[Start of section]

(* ===== verification/NumConv.v ===== *)
(** * Numbers and text (libc/atob.c, os/common_fun.c)
    The conversions in both directions: [btoa] writes a number in a base; [atob],
    [gethex], [str_to_hex], [atoi] and [strtoul] read one.  Reading has no error for
    numbers that are too big except in [strtoul]. *)

From S2P Require Import Prelude CStr CType.

(** ** [libc/atob.c] *)

(** The string behind the prefix, and the base. *)
Definition _getbase (p : list Z) : list Z * Z :=
  match p with
  | 48 :: p' =>
      match p' with
      | 120 :: q => (q, 16)                       (* 'x' *)
      | 116 :: q | 110 :: q => (q, 10)            (* 't', 'n' *)
      | 111 :: q => (q, 8)                        (* 'o' *)
      | _ => (p, 10)
      end
  | _ => (p, 10)
  end.

(** The value of a digit of base 16 or less. *)
Definition hex_digit (c : Z) : option Z :=
  if (48 <=? c) && (c <=? 57) then Some (c - 48)
  else if (97 <=? c) && (c <=? 102) then Some (c - 97 + 10)
  else if (65 <=? c) && (c <=? 70) then Some (c - 65 + 10)
  else None.

(** The loop of [_atob]. *)
Fixpoint atob_loop (p : list Z) (base value : Z) : option Z :=
  match p with
  | [] => Some value
  | c :: p =>
      match hex_digit c with
      | None => None
      | Some digit => if digit >=? base then None else atob_loop p base (value *u base +u digit)
      end
  end.

(** The position of a character, and what is behind it. *)
Fixpoint split_at (c : Z) (p : list Z) : option (list Z * list Z) :=
  match p with
  | [] => None
  | d :: p => if d =? c then Some ([], p)
              else match split_at c p with
                   | Some (a, b) => Some (d :: a, b)
                   | None => None
                   end
  end.

(** [_atob] with its recursive calls as [rec]. *)
Definition _atob_body (rec : list Z -> Z -> option Z) (p : list Z) (base : Z) : option Z :=
  let '(p, base) :=
    match p with
    | 48 :: 120 :: q | 48 :: 88 :: q => (q, 16)
    | _ => (p, base)
    end in
  match (if base =? 16 then split_at 46 p else None) with
  | Some (tmp, q) =>
      if Z.of_nat (length tmp) >? 20 - 1 then None
      else match rec tmp 16 with
           | None => None
           | Some v1 =>
               match split_at 46 q with
               | Some _ => None
               | None => match rec q 16 with
                         | None => None
                         | Some v2 => Some (u32 (u32 (Z.shiftl v1 16) + v2))
                         end
               end
           end
  | None => atob_loop p base 0
  end.

(** The strings of the recursive calls have no dot, so that these call no further. *)
Definition _atob : list Z -> Z -> option Z := _atob_body (_atob_body (fun _ _ => None)).

Definition atob (p : list Z) (base : Z) : option Z :=
  let '(p, base) := if base =? 0 then _getbase p else (p, base) in _atob p base.

(** [rem] as a character. *)
Definition btoa_digit (rem : Z) : Z := if rem <=? 9 then rem + 48 else rem - 10 + 97.

(** [buf]: the digits, the last first. [fuel] is the number of bits. *)
Fixpoint btoa_loop (fuel : nat) (value base : Z) : list Z :=
  match fuel with
  | O => []
  | S fuel => if value =? 0 then [] else btoa_digit (value mod base) :: btoa_loop fuel (value / base) base
  end.

(** [base] is [-10] for a signed number, or 2 to 36. *)
Definition btoa (value base : Z) : list Z :=
  let value := u32 value in
  if value =? 0 then [48]
  else
    let '(base, value, neg) :=
      if base =? -10
      then if negb (Z.land value (2 ^ 31) =? 0) then (10, u32 (not32 value + 1), true) else (10, value, false)
      else (base, value, false) in
    let buf := btoa_loop 32 value base in
    rev (if neg then buf ++ [45] else buf).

[End of section]

The answer must be every line of the data that holds the word "recursive".

**TASK SOLUTION:**
(** [_atob] with its recursive calls as [rec]. *)
(** The strings of the recursive calls have no dot, so that these call no further. *)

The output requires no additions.